First, Biden could declare that the debt ceiling, rooted in a law passed 84 years ago, to be in conflict with more recent laws requiring the executive branch to spend money appropriated by Congress. This likely would toss the issue to the courts to sort out, a process that could take years, and the markets might shrug off the impasse as typical Washington nonsense. (Recall that House Democrats sued President Donald Trump after he seized $8 billion in 2019 from other programs to build a southern border barrier despite Congress refusing to appropriate the money. The legal wrangling didn’t stop Trump from tapping the funds. The case was deemed moot by the Supreme Court after Trump lost the election and Biden halted construction.)
But it’s likely that without a quick resolution, investors would demand higher interest rates for new bonds issued by the Treasury, given the legal uncertainty associated with them and possible additional downgrades by debt-rating agencies. The 2011 debt-ceiling fight led to an increase in Treasury’s borrowing costs of about $1.3 billion in just fiscal year 2011, according to the GAO. A technical default would increase borrowing costs even more.
Second, Biden could ignore the debt limit by invoking the 14th Amendment to the Constitution, which states in one section that “the validity of the public debt of the United States, authorized by law … shall not be questioned.” Ratification of the 14th Amendment was a requirement for Confederate states to reenter the Union. The provision was intended to make sure Confederate states did not balk at paying for debt incurred during the Civil War — much of it held by small investors in the North, not financial institutions. But some experts say it could also trump the debt ceiling.
Interestingly, the Supreme Court has interpreted this clause only once in a controlling opinion — during an earlier instance of the United States defaulting on obligations to bondholders.
When Franklin D. Roosevelt became president during the Great Depression, U.S. bonds — some of which had been issued to finance World War I — included a clause that promised holders they could be repaid in gold coin. But Roosevelt wanted to depreciate the value of the dollar relative to gold — by more than 50 percent — so at the urging of the administration, Congress in 1933 passed a joint resolution canceling all the gold clauses.

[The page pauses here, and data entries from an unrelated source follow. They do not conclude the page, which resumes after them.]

(** * ResearchForm: validation, submission and view of the lead-capture form

    Shallow embedding of the two copies of the [ResearchForm] React
    component:

    - [src/components/landing/ResearchForm.tsx]: the endpoint is a form
      field ([submissionUrl]) the visitor may edit ([UserEndpoint]);
    - the second copy: the endpoint is a component prop and the payload
      names the phone number [contact] ([FixedEndpoint]).

    JavaScript strings are modelled as Rocq strings whose characters stand
    for the code units 0..255; objects used as records of strings
    ([FormValues], the resolver's [errors]) are finite maps from property
    name to string, an absent key being [undefined].

    The component calls into three libraries whose behaviour on the calls
    made here is written out below: zod 3 (string checks, [optional],
    [or], [literal], object parsing), [@hookform/resolvers/zod] (the
    conversion of issues to one message per field) and react-hook-form
    ([handleSubmit], [reset]).  The two string formats zod delegates to a
    regular expression and to the platform's URL parser are parameters
    ([StringFormats]). *)

From Stdlib Require Import ZArith Ascii String List Bool Lia.
From stdpp Require Import base gmap strings list fin_maps.

Set Warnings "-register-all".
Local Open Scope string_scope.
Local Open Scope list_scope.
Local Open Scope stdpp_scope.
(** Two first-time operations on the same new key, the second thread
    reaching [LoadOrStore] first: both end with the mutex the table kept. *)
Lemma lock_table_race_witness :
  let c := Locks.run [0; 1; 1; 0; 0; 1; 0; 1]
             (newStore "cache", Locks.Start <$> ["k.webp"; "k.webp"]) in
  ∃ mu, c.2 !! 0 = Some (Locks.Done "k.webp" mu)
        ∧ c.2 !! 1 = Some (Locks.Done "k.webp" mu)
        ∧ m c.1 !! "k.webp" = Some mu.
Proof.
  intros c.
  destruct (lock_table_one_mutex_per_key (newStore "cache") ["k.webp"; "k.webp"]
              [0; 1; 1; 0; 0; 1; 0; 1]) as (_ & _ & Hsame & _ & Hdone).
  destruct (Hdone 0 "k.webp" eq_refl) as (mu & H0 & Hm);
    [vm_compute; lia|].
  destruct (Hdone 1 "k.webp" eq_refl) as (mu' & H1 & _);
    [vm_compute; lia|].
  exists mu. split; [exact H0|]. split; [|exact Hm].
  rewrite (Hsame 0 1 _ _ "k.webp" mu mu' H0 H1 eq_refl eq_refl). exact H1.
Defined.

(* ===================================================================== *)
(** ** The handler: what each step leaves behind *)
(* ===================================================================== *)

Lemma http_Error_fs msg code w : fs (http_Error msg code w) = fs w.
Proof. reflexivity. Qed.
Lemma http_Error_cache msg code w : cache (http_Error msg code w) = cache w.
Proof. reflexivity. Qed.
Lemma http_Error_trace msg code w : trace (http_Error msg code w) = trace w.
Proof. reflexivity. Qed.

Lemma fail500_fs err w : fs (fail500 err w) = fs w.
Proof. reflexivity. Qed.
Lemma fail500_trace err w : trace (fail500 err w) = trace w ++ [EvLog ERRO err].
Proof. reflexivity. Qed.

Lemma writeWebp_fs f w : fs (writeWebp f w).2 = fs w.
Proof. unfold writeWebp. destruct (RW.Copy f (rw w)) as [[e|] rw']; reflexivity. Qed.
Lemma writeWebp_cache f w : cache (writeWebp f w).2 = cache w.
Proof. unfold writeWebp. destruct (RW.Copy f (rw w)) as [[e|] rw']; reflexivity. Qed.
Lemma writeWebp_trace f w : trace (writeWebp f w).2 = trace w.
Proof. unfold writeWebp. destruct (RW.Copy f (rw w)) as [[e|] rw']; reflexivity. Qed.

Lemma gets_app t1 t2 : gets (t1 ++ t2) = gets t1 ++ gets t2.
Proof. unfold gets. apply omap_app. Qed.
Lemma execs_app t1 t2 : execs (t1 ++ t2) = execs t1 ++ execs t2.
Proof. unfold execs. apply omap_app. Qed.

(** [cache.set] around the call of cwebp: the call is logged in the trace,
    the file system is what the tool leaves, the store has gone through
    one locked section. *)
Lemma store_set_transform E dir r w :
  store_set (webpPath_of dir r) (transform E dir r) w
  = let '(fs', out, err) := run_command E "cwebp" (cwebp_args dir r) (fs w) in
    (match err with
     | Some e => Some ("failed to execute cwebp (" +:+ out +:+ "): " +:+ e)
     | None => None
     end,
     mkWorld fs' (locked_section (webpPath_of dir r) (cache w)) (rw w)
       (trace w ++ [EvExec "cwebp" (cwebp_args dir r)])).
Proof.
  rewrite store_set_eq. unfold locked_section, transform.
  destruct (acquire (webpPath_of dir r) (cache w)) as [mu c]. simpl.
  destruct (run_command E "cwebp" (cwebp_args dir r) (fs w)) as [[fs' out] err].
  reflexivity.
Qed.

Holders of the bonds thus were denied an instant windfall. Congress in essence repudiated the government’s obligations, saying it conflicted with Congress’s power to regulate the value of money, and bondholders were left with depreciated paper money. In other words, the United States defaulted. Bondholders sued and it took two years for the Supreme Court to settle the matter.
In 1935, in Perry v. United States, Chief Justice Charles Evans Hughes wrote a 5-4 opinion that cited the 14th Amendment’s clause on the debt as part of the court’s reasoning that Congress’s action was unconstitutional.
“We regard it as confirmatory of a fundamental principle which applies as well to the government bonds in question, and to others duly authorized by the Congress, as to those issued before the amendment was adopted,” Hughes wrote. “Nor can we perceive any reason for not considering the expression ‘the validity of the public debt’ as embracing whatever concerns the integrity of the public obligations.”
Hughes’s opinion, however, also held that bondholders were entitled to no damages — a split-the-baby outcome that Indiana University law professor Gerard N. Magliocca concluded was the result of Roosevelt making clear he was prepared to take the extraordinary step of ignoring the court’s ruling if the administration lost the case.
The Congressional Research Service, in a 2021 report, said that the limited court scrutiny of the 14th Amendment’s public-debt clause makes it unclear how it might apply in a dispute over the debt limit. Nonpayment of Treasury bond interest “would not resemble the congressional action that confronted the Court in Perry, an express abrogation of the government’s gold clause obligations,” CRS said.